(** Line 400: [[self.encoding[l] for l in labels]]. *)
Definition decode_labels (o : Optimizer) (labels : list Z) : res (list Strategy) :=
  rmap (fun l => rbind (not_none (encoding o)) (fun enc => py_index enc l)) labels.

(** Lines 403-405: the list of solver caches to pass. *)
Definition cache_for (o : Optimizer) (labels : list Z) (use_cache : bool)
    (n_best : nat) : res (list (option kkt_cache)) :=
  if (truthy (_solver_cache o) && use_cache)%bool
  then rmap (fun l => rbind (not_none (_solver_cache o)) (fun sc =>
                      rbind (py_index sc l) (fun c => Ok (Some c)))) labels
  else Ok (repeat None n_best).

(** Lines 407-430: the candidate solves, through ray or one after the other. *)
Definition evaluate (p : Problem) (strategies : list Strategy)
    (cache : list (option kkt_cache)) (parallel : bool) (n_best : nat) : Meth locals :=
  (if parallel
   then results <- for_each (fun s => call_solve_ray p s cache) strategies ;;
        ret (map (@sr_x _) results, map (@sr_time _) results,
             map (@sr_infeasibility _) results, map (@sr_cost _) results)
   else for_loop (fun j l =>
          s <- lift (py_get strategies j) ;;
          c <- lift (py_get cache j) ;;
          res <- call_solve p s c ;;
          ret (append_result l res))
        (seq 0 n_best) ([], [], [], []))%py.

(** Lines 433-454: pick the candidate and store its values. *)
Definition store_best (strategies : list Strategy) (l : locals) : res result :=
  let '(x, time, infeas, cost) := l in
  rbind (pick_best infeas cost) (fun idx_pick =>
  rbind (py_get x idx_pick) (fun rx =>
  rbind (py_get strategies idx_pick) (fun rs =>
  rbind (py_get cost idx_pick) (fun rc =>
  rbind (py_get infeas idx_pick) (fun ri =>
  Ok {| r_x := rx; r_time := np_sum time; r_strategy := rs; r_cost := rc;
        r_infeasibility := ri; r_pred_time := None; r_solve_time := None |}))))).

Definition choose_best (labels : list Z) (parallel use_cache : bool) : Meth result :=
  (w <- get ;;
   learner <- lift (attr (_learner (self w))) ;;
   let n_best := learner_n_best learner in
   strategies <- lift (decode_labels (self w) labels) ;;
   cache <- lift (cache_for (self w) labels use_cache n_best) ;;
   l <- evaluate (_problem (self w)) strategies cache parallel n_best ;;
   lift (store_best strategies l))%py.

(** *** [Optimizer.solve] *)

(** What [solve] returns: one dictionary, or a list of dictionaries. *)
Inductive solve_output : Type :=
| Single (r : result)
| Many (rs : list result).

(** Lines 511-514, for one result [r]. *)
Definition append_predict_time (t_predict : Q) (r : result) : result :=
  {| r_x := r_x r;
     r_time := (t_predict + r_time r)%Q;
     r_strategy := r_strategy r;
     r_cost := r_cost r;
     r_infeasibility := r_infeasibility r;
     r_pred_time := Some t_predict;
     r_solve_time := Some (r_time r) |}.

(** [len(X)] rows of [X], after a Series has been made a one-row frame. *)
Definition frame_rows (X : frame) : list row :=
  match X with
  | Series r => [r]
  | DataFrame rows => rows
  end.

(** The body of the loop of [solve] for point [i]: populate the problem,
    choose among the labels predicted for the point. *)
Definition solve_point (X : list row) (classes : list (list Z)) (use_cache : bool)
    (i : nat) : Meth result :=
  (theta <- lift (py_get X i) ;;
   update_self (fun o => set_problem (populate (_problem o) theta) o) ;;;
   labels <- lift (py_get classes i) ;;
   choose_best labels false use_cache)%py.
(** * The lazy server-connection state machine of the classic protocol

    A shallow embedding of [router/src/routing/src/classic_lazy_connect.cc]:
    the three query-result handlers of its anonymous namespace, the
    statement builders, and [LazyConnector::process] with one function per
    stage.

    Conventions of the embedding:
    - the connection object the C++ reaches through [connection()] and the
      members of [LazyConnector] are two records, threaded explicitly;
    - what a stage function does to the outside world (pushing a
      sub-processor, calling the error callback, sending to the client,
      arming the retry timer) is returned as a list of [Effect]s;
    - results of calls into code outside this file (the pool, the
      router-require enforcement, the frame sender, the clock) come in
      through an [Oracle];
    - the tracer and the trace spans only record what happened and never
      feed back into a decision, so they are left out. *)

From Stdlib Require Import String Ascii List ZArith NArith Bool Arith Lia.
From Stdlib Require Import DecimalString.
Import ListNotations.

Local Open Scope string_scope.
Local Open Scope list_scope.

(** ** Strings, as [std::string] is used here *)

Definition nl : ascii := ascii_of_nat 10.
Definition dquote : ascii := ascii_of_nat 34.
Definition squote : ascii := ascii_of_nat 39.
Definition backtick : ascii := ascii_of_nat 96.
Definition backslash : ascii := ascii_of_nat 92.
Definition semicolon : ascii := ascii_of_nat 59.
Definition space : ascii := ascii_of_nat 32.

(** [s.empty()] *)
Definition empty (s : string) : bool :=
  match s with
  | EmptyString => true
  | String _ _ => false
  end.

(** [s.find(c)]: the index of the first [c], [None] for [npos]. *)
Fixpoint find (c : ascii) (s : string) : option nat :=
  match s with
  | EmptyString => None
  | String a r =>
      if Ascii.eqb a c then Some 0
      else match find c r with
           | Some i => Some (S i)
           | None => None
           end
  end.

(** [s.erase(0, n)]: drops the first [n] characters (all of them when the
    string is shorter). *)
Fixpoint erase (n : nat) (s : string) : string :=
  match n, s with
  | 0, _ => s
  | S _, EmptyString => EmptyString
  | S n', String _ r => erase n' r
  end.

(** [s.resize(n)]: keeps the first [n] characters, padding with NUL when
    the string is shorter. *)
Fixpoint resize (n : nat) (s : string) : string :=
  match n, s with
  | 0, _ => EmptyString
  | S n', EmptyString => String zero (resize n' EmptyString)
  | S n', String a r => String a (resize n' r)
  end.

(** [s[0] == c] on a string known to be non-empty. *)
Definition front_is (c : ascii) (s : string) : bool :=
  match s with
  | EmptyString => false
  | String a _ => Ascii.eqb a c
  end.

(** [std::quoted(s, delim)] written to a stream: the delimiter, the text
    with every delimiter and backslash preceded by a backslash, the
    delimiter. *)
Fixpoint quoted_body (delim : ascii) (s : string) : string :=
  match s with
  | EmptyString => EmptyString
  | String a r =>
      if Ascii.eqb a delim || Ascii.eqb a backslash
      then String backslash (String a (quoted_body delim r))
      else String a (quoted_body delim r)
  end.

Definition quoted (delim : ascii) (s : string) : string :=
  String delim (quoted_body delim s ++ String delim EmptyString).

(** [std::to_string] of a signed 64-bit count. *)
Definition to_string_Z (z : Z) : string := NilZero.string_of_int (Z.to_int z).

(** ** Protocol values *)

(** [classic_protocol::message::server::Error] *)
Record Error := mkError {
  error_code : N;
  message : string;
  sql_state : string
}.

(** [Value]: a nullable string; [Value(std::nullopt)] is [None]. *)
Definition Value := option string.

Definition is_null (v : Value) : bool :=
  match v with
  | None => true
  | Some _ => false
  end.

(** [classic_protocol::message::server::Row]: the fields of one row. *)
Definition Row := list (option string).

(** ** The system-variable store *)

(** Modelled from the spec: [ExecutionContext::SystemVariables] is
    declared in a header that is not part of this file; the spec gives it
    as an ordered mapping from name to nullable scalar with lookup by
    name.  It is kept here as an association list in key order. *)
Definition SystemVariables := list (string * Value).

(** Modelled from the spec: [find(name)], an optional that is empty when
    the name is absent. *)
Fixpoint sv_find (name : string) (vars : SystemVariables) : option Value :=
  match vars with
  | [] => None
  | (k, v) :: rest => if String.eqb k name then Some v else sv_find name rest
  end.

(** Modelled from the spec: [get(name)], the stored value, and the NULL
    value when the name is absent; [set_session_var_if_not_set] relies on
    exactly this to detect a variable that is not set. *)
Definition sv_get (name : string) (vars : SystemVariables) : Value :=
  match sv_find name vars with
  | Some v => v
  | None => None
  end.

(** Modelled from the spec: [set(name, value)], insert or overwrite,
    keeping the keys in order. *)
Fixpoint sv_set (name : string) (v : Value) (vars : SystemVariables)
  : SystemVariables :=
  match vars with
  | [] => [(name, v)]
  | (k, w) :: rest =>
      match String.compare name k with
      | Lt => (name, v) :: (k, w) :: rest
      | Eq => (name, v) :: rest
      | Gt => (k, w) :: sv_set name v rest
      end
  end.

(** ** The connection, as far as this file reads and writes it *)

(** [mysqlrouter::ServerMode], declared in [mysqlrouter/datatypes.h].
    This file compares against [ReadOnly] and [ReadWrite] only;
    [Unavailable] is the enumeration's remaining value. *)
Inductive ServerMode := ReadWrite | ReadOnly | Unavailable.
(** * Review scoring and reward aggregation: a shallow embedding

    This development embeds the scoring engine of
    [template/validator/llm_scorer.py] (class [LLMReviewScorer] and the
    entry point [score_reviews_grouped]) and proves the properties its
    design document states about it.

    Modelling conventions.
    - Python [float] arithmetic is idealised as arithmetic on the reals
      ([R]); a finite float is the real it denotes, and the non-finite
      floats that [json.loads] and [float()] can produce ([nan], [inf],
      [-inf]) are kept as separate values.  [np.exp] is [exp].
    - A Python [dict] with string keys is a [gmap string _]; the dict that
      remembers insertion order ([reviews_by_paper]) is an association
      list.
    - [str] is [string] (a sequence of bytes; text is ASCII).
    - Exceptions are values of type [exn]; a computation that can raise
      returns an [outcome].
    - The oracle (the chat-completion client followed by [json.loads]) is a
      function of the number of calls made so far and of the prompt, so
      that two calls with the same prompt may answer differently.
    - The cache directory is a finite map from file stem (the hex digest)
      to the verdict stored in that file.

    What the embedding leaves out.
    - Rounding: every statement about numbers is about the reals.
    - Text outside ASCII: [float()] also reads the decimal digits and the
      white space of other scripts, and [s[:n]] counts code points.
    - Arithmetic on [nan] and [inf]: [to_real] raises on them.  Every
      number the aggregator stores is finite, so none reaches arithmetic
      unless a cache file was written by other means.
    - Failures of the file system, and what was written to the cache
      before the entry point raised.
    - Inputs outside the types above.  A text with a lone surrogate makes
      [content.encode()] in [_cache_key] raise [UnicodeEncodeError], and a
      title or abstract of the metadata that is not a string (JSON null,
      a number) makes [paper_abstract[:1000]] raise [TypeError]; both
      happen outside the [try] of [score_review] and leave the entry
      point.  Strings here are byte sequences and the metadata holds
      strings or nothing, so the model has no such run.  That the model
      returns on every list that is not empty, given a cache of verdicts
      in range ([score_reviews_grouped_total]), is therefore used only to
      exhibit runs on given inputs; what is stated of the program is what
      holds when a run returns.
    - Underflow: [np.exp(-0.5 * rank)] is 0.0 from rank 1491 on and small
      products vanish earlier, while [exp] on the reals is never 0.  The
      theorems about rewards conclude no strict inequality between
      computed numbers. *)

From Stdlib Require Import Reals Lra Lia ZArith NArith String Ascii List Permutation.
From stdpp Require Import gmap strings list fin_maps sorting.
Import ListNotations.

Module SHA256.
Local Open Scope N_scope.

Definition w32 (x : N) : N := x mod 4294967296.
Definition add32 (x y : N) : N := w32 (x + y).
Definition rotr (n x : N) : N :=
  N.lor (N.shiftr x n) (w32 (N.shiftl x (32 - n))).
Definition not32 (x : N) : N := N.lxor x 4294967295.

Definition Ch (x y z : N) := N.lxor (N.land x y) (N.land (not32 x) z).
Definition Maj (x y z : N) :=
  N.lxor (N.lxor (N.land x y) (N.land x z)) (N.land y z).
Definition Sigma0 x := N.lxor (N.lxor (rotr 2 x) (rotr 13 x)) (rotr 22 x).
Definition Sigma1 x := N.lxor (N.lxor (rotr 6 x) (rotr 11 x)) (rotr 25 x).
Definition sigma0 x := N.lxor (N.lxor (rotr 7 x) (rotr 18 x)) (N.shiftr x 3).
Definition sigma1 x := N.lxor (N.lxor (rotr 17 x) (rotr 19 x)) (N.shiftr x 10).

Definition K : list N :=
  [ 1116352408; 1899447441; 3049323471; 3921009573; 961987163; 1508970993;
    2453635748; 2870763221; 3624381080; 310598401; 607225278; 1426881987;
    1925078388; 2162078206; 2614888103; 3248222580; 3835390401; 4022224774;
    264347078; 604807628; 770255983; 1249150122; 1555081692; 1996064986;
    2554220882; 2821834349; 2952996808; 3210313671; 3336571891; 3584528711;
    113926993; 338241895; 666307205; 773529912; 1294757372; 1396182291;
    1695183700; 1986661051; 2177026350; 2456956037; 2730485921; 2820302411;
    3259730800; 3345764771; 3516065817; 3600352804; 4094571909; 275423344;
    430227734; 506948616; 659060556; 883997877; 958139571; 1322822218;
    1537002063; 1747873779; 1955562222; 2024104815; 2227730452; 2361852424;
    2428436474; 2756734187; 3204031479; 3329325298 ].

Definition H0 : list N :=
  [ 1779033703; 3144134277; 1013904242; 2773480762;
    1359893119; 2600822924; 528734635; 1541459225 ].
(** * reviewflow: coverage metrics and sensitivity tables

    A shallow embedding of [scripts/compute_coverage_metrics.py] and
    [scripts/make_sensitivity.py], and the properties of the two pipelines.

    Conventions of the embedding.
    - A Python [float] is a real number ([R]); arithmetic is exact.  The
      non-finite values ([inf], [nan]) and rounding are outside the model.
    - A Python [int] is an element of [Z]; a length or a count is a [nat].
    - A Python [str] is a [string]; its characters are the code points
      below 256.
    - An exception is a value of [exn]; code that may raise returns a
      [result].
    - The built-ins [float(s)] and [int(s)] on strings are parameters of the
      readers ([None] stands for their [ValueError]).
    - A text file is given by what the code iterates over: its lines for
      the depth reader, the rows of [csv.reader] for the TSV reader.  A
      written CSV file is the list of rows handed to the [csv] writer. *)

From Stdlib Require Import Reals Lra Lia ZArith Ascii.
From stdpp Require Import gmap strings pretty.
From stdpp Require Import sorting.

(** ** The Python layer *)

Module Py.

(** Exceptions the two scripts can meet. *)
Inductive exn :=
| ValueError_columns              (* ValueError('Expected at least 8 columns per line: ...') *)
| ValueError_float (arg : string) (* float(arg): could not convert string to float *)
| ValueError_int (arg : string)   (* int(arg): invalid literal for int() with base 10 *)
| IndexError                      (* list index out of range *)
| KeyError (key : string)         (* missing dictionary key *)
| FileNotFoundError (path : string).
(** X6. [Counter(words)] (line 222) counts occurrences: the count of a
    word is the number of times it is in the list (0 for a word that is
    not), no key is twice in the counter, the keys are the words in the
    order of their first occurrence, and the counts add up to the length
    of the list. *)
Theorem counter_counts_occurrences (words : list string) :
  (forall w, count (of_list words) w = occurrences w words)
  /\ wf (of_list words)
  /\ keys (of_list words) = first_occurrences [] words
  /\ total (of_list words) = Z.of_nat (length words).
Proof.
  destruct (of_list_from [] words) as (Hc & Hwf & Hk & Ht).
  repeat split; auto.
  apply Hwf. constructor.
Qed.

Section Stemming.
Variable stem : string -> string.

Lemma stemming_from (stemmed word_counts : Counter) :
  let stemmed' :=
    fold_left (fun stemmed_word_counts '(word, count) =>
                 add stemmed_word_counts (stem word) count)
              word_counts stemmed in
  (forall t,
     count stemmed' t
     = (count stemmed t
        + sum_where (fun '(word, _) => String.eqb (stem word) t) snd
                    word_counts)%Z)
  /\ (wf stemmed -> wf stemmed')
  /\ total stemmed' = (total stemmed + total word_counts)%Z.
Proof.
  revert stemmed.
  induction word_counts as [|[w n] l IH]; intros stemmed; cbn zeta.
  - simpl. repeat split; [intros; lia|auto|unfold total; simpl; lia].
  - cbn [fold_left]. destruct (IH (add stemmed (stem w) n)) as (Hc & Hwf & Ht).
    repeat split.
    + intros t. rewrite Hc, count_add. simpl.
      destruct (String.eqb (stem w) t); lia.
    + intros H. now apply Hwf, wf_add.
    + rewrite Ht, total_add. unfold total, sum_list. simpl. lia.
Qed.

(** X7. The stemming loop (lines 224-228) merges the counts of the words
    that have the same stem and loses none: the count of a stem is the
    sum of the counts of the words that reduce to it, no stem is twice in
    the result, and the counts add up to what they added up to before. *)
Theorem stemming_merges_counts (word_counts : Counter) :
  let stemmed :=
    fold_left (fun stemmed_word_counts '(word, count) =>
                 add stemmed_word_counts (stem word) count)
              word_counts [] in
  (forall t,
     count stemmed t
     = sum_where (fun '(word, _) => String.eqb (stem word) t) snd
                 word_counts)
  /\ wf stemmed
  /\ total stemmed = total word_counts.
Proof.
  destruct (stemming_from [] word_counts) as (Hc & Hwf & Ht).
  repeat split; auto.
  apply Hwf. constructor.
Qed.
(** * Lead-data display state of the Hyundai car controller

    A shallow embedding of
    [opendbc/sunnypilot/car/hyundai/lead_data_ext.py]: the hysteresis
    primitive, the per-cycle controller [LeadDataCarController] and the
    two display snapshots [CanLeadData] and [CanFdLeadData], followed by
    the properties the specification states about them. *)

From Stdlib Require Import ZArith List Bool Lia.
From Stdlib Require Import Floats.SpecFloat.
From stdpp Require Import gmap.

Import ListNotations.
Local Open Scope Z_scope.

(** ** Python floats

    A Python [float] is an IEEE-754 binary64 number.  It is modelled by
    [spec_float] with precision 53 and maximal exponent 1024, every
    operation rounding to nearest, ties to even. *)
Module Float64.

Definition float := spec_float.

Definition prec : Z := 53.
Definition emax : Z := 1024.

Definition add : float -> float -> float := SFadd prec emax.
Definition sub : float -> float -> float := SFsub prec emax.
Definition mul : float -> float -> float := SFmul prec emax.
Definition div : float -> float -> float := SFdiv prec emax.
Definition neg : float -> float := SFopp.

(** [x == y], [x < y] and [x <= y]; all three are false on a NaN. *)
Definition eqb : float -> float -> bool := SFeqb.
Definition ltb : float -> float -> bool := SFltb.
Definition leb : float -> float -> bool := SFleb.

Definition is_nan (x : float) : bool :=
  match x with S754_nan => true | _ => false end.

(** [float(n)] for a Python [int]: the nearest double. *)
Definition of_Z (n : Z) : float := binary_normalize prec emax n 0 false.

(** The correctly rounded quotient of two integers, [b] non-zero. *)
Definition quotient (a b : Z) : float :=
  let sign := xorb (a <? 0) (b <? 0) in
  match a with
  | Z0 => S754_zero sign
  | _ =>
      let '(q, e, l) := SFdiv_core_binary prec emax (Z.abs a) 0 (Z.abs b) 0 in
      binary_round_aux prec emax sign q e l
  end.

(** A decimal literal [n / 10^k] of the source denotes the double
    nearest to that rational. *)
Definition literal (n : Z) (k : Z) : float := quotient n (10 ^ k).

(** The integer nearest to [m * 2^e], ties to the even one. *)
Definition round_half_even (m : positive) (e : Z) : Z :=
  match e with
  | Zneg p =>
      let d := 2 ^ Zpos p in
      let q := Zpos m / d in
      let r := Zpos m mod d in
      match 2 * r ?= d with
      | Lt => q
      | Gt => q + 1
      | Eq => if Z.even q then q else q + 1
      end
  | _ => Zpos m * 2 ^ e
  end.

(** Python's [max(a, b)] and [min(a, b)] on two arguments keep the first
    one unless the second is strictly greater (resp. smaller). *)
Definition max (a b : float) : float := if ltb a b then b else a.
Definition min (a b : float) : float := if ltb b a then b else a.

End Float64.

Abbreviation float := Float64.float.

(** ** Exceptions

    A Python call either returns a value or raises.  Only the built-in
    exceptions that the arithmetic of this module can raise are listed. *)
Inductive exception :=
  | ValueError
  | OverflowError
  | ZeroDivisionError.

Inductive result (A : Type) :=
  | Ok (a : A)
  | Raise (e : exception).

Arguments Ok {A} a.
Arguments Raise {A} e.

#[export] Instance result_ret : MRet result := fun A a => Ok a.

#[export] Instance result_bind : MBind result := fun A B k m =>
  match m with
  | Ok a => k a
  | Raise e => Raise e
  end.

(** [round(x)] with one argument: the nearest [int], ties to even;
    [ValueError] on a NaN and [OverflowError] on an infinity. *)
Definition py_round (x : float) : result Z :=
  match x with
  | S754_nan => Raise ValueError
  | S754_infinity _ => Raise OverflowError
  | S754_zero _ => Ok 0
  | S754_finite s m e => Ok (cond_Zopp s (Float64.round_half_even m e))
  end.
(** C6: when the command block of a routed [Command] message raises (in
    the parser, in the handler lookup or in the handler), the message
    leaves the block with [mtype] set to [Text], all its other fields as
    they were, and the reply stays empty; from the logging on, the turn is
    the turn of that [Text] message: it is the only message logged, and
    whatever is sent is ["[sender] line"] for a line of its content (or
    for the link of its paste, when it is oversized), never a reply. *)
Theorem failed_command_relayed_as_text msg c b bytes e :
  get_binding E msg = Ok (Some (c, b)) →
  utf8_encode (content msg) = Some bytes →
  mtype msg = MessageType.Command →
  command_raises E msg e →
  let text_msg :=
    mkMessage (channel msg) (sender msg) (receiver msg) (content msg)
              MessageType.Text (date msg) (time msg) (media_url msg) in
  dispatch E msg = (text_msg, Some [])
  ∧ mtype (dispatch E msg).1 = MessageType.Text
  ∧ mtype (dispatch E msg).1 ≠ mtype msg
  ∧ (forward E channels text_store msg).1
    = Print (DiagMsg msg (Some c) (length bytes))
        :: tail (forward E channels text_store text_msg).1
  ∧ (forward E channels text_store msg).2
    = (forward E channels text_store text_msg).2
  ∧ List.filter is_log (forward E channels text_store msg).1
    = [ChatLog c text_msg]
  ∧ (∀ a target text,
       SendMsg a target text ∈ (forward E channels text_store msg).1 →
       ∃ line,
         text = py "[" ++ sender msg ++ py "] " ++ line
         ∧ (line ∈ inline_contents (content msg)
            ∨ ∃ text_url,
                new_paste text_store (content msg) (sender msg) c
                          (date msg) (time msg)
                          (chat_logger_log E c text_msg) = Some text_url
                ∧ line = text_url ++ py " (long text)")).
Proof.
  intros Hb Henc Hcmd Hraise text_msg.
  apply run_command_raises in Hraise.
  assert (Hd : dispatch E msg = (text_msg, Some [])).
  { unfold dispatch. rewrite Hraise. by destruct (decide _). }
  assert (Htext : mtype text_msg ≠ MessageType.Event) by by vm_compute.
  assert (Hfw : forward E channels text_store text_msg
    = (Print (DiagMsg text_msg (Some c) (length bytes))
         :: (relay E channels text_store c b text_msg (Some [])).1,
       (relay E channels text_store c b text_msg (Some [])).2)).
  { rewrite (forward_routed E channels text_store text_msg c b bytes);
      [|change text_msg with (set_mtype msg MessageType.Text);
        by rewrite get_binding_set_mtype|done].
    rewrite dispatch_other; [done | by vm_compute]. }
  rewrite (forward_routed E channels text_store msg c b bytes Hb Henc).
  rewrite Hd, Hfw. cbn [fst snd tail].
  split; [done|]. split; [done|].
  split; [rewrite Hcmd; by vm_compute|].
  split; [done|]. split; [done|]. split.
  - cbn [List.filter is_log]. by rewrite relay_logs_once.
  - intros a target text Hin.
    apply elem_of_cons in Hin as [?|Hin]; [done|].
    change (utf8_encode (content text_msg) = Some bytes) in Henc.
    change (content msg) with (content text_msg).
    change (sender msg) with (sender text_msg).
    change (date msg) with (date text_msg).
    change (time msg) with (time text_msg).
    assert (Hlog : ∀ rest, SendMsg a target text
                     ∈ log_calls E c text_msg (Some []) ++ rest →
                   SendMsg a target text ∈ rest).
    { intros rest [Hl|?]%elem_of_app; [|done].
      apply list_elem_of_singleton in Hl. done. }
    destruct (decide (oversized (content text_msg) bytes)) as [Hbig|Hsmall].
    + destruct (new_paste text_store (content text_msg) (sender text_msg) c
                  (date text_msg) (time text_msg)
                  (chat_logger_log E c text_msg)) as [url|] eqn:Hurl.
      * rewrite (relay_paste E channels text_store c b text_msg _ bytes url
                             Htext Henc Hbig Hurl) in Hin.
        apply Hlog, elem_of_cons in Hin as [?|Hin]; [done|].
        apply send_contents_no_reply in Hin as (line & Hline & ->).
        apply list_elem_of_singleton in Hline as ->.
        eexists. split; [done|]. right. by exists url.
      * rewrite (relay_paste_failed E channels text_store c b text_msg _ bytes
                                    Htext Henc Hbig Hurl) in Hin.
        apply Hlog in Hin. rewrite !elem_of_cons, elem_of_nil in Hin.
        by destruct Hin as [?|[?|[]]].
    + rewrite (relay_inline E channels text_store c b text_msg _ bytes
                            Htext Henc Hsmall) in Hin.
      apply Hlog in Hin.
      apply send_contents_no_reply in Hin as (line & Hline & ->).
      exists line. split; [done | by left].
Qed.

* * * *

◆ Your instructions ◆
Reproduce word for word the material above, starting with the line that has "unfold dispatch. rewrite" and stopping after the line that has "text_msg (Some c) (length bytes))".

◆ Answer to this task ◆
  { unfold dispatch. rewrite Hraise. by destruct (decide _). }
  assert (Htext : mtype text_msg ≠ MessageType.Event) by by vm_compute.
  assert (Hfw : forward E channels text_store text_msg
    = (Print (DiagMsg text_msg (Some c) (length bytes))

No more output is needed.